[ASSIGNMENT]
Could you output only the lines from the one containing "end) Hops) as" through the last line of the data, both included?

Collected data entries
Lemma framed_canvas_transparent_outside_image_witness :
  let imgFile := {| type := "image/jpeg"; dataURL := "data:image/jpeg;base64,AAAA" |} in
  let img := {| width := 400; height := 300; src := "blob:face" |} in
  let env := {| getContext := true; loadImage := fun _ => None |} in
  let face := {| detection_box := {| box_x := 0; box_y := 0;
                                     box_width := 100; box_height := 100 |} |} in
  let api := {| loadFromUri := true;
                bufferToImage := fun _ => Some img;
                detectAllFaces := fun _ _ => Some [face] |} in
  exists canvas dst,
    snd (centerCropFace api env None imgFile 200 200) = Return (PngDataURL canvas)
    /\ cwidth canvas = 200%Z /\ cheight canvas = 200%Z
    /\ ops canvas = [DrawImage img (whole img) dst]
    /\ (dx dst == 50 /\ dy dst == 50 /\ dw dst == 400 /\ dh dst == 300)
    /\ touches dst 100 100 = true
    /\ touches dst 0 0 = false
    /\ (0 <= 0 < cwidth canvas)%Z /\ (0 <= 0 < cheight canvas)%Z
    /\ (forall (Color : Type) (transparent : Color)
               (deposit : CanvasOp -> Z -> Z -> Color -> Color),
          pixel_at Color transparent deposit canvas 0 0 = transparent
          /\ pixel_at Color transparent deposit canvas 199 49 = transparent
          /\ pixel_at Color transparent deposit canvas 49 199 = transparent).
Proof.
  intros imgFile img env face api.
  eexists. eexists. split; [vm_compute; reflexivity|].
  match goal with
  | |- cwidth ?c = _ /\ _ =>
    destruct (framed_canvas_transparent_outside_image api env None imgFile 200 200 c)
      as (Hw & Hh & img' & dst' & _ & Hops & _ & Hout); [vm_compute; reflexivity|]
  end.
  split; [exact Hw|]. split; [exact Hh|]. split; [reflexivity|].
  pose proof (f_equal (fun l => match l with
                                | [op] => op_dst op
                                | _ => {| dx := 0; dy := 0; dw := 0; dh := 0 |}
                                end) Hops) as T.
  cbn [ops op_dst] in T. subst dst'.
  split; [repeat split; vm_compute; reflexivity|].
  split; [vm_compute; reflexivity|]. split; [vm_compute; reflexivity|].
  split; [cbn; lia|]. split; [cbn; lia|].
  intros Color transparent deposit.
  split; [|split]; apply Hout; vm_compute; reflexivity.
Defined.

End FrameFacts.

(** * Further properties of the cell store *)

(** ** What reaches the image store *)

Lemma In_forget_reader (i : nat) (st : GridState) (e : string * File) :
  In e (readers (forget_reader i st)) -> In e (readers st).
Proof.
  cbn [forget_reader readers]. rewrite <- !list_elem_of_In, elem_of_app.
  intros [H | H].
  - eapply subseteq_take. exact H.
  - eapply subseteq_drop. exact H.
Qed.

[SOLUTION FOR THIS PROBLEM]
                                end) Hops) as T.
  cbn [ops op_dst] in T. subst dst'.
  split; [repeat split; vm_compute; reflexivity|].
  split; [vm_compute; reflexivity|]. split; [vm_compute; reflexivity|].
  split; [cbn; lia|]. split; [cbn; lia|].
  intros Color transparent deposit.
  split; [|split]; apply Hout; vm_compute; reflexivity.
Defined.

End FrameFacts.

(** * Further properties of the cell store *)

(** ** What reaches the image store *)

Lemma In_forget_reader (i : nat) (st : GridState) (e : string * File) :
  In e (readers (forget_reader i st)) -> In e (readers st).
Proof.
  cbn [forget_reader readers]. rewrite <- !list_elem_of_In, elem_of_app.
  intros [H | H].
  - eapply subseteq_take. exact H.
  - eapply subseteq_drop. exact H.
Qed.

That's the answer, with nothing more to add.